Andrei Alexandrescu SeeWebsiteForEmail at erdani.org
Tue Jul 10 11:12:43 PDT 2012


On 7/10/12 2:02 PM, Simen Kjaeraas wrote:
> On Tue, 10 Jul 2012 17:21:14 +0200, Christophe Travert
> <travert at phare.normalesup.org> wrote:
>
>> "Simen Kjaeraas" , dans le message (digitalmars.D:171678), a écrit :
>>>> Well, I haven't been able to use a single function from std.algorithm
>>>> without adding a lot of calls to "array" or "to!(string)". I think the
>>>> things I'm trying to do seems trivial and quite common. I'm I
>>>> overrating
>>>> std.algorithm or does it not fit my needs?
>>>>
>>>
>>> bearophile (who else? :p) has suggested the addition of eager and
>>> in-place
>>> versions of some ranges, and I think he has a very good point.
>>
>> That would have been useful before UFSC.

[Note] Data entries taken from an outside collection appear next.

(* ===== verification/Decimal.v ===== *)
(** Decimal formatting of unsigned integers ([impl Display for u64]) and the
    facts about ASCII text that the generated identifiers and diagnostics of
    the runtime rely on. *)
From Stdlib Require Import ZArith Lia Strings.String.
From stdpp Require Import numbers list prelude.
From S2P Require Import Prelude Utf8 Domain.

(** The digits of [n], most significant first, in front of [acc]; a [u64] has
    at most 20 of them. *)
Fixpoint decimal_digits (fuel : nat) (n : Z) (acc : rstr) : rstr :=
  match fuel with
  | O => acc
  | S fuel' =>
      let acc' := 48 + n mod 10 :: acc in
      if n <? 10 then acc' else decimal_digits fuel' (n / 10) acc'
  end.

(** [n.to_string()], [format!("{n}")]. *)
Definition to_decimal (n : Z) : rstr := decimal_digits 20 n [].

(** The number a string of digits denotes. *)
Definition from_decimal (s : rstr) : Z := fold_left (fun a c => a * 10 + (c - 48)) s 0.

Definition is_digit (c : Z) : Prop := 48 <= c <= 57.

(** Visible ASCII: what identifiers, tokens and digits are made of. *)
Definition is_visible (c : Z) : Prop := 33 <= c <= 126.

Lemma decimal_digits_value (fuel : nat) (n : Z) (acc : rstr) :
  0 <= n < 10 ^ Z.of_nat fuel -> (0 < fuel)%nat ->
  fold_left (fun a c => a * 10 + (c - 48)) (decimal_digits fuel n acc) 0
  = fold_left (fun a c => a * 10 + (c - 48)) acc n.
Proof.
  revert n acc. induction fuel as [|fuel IH]; intros n acc Hn Hf; [lia|].
  cbn [decimal_digits]. destruct (n <? 10) eqn:E; to_prop.
  - cbn [fold_left]. f_equal. rewrite Z.mod_small by lia. lia.
  - assert (0 < fuel)%nat.
    { destruct fuel; [|lia]. change (10 ^ Z.of_nat 1) with 10 in Hn. lia. }
    rewrite IH; [|split|done].
    + cbn [fold_left]. f_equal. pose proof (Z.div_mod n 10). lia.
    + apply Z.div_pos; lia.
    + apply Z.div_lt_upper_bound; [lia|].
      rewrite Nat2Z.inj_succ, Z.pow_succ_r in Hn by lia. lia.
Qed.

Lemma from_to_decimal (n : Z) : is_u64 n -> from_decimal (to_decimal n) = n.
Proof.
  intros Hn. unfold from_decimal, to_decimal. rewrite decimal_digits_value; [done| |lia].
  unfold is_u64, is_uint in Hn. change (10 ^ Z.of_nat 20) with 100000000000000000000.
  change (2 ^ 64) with 18446744073709551616 in Hn. lia.
Qed.

Lemma to_decimal_inj (m n : Z) : is_u64 m -> is_u64 n -> to_decimal m = to_decimal n -> m = n.
Proof. intros Hm Hn E. rewrite <- (from_to_decimal m), <- (from_to_decimal n), E; done. Qed.

Lemma decimal_digits_digits (fuel : nat) (n : Z) (acc : rstr) :
  0 <= n -> Forall is_digit acc -> Forall is_digit (decimal_digits fuel n acc).
Proof.
  revert n acc. induction fuel as [|fuel IH]; intros n acc Hn Ha; [done|].
  cbn [decimal_digits]. pose proof (Z.mod_pos_bound n 10 ltac:(lia)).
  assert (Forall is_digit (48 + n mod 10 :: acc)).
  { apply Forall_cons. split; [unfold is_digit; lia|done]. }
  destruct (n <? 10); [done|]. apply IH; [apply Z.div_pos; lia|done].
Qed.

Lemma to_decimal_digits (n : Z) : 0 <= n -> Forall is_digit (to_decimal n).
Proof. intros. apply decimal_digits_digits; [done|constructor]. Qed.

Lemma decimal_digits_length (fuel : nat) (n : Z) (acc : rstr) :
  (length acc <= length (decimal_digits fuel n acc) <= fuel + length acc)%nat.
Proof.
  revert n acc. induction fuel as [|fuel IH]; intros n acc; cbn [decimal_digits]; [lia|].
  destruct (n <? 10); [simpl; lia|]. specialize (IH (n / 10) (48 + n mod 10 :: acc)).
  simpl in *. lia.
Qed.

Lemma to_decimal_length (n : Z) : 1 <= len (to_decimal n) <= 20.
Proof.
  unfold to_decimal, len. pose proof (decimal_digits_length 19 (n / 10) [48 + n mod 10]) as H.
  cbn [decimal_digits] in *. destruct (n <? 10); [simpl; lia|].
  change 20%nat with (S 19). cbn [length] in H.
  lia.
Qed.

(** ** Visible ASCII strings *)

Lemma digit_visible (s : rstr) : Forall is_digit s -> Forall is_visible s.
Proof. intros H. eapply Forall_impl; [exact H|]. unfold is_digit, is_visible. lia. Qed.

Lemma visible_not_whitespace (c : Z) : is_visible c -> is_whitespace c = false.
Proof.
  unfold is_visible, is_whitespace, in_range. intros H.
  repeat (apply orb_false_iff; split); try (apply Z.eqb_neq; lia);
    apply andb_false_iff; rewrite !Z.leb_gt; lia.
Qed.

Lemma visible_not_control (c : Z) : is_visible c -> is_control c = false.
Proof.
  unfold is_visible, is_control, in_range. intros H.
  apply orb_false_iff; split; apply andb_false_iff; rewrite !Z.leb_gt; lia.
Qed.

Lemma trim_start_visible (s : rstr) : Forall is_visible s -> trim_start s = s.
Proof.
  destruct 1 as [|c s Hc Hs]; [done|]. cbn [trim_start]. by rewrite visible_not_whitespace.
Qed.

Lemma trim_visible (s : rstr) : Forall is_visible s -> trim s = s.
Proof.
  intros H. unfold trim. rewrite (trim_start_visible s) by done.
  rewrite trim_start_visible; [apply rev_involutive|]. by apply Forall_rev.
Qed.

Lemma str_len_visible (s : rstr) : Forall is_visible s -> str_len s = len s.
Proof.
  unfold str_len. induction 1 as [|c s Hc Hs IH]; [done|].
  cbn [as_bytes]. rewrite len_app, IH, len_cons. unfold utf8_char, is_visible in *.
  rewrite (proj2 (Z.ltb_lt c 128)) by lia. change (len [c]) with 1. lia.
Qed.

Lemma existsb_visible (f : Z -> bool) (s : rstr) :
  (forall c, is_visible c -> f c = false) -> Forall is_visible s -> existsb f s = false.
Proof. intros Hf. induction 1 as [|c s Hc Hs IH]; [done|]. simpl. by rewrite Hf, IH. Qed.

(** An identifier made of visible ASCII characters is accepted. *)
Lemma identifier_new_visible (kind : IdentifierKind) (s : rstr) :
  Forall is_visible s -> 1 <= len s <= MAX_IDENTIFIER_BYTES -> identifier_new kind s = Ok s.
Proof.
  intros Hs Hl. unfold identifier_new.
  assert (validate_identifier kind s = Ok tt) as ->; [|done].
  apply validate_identifier_ok. rewrite trim_visible, str_len_visible by done. split_and!.
  - intros ->. unfold len in Hl. simpl in Hl. lia.
  - lia.
  - done.
  - apply existsb_visible; [apply visible_not_control|done].
Qed.

(** Decides [Forall is_visible] on a literal. *)
Definition visible_str (s : rstr) : bool := forallb (fun c => in_range 33 126 c) s.

Lemma visible_str_true (s : rstr) : visible_str s = true -> Forall is_visible s.
Proof.
  unfold visible_str. intros H. apply List.Forall_forall. intros c Hc.
  rewrite forallb_forall in H. specialize (H c Hc). by apply in_range_iff in H.
Qed.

>> Now, writing .array() at the end of an algorithm call is not a pain.
>>
>> int[] = [1, 2, 2, 3].uniq().map!toString().array();
>>
>
> Please tell me how that is in-place.

Let's say it doesn't perform unnecessary allocations. It's like you'd 
create the array ["1", "2", "3"] from the array [1, 2, 2, 3] using a 
loop and a couple of state variables.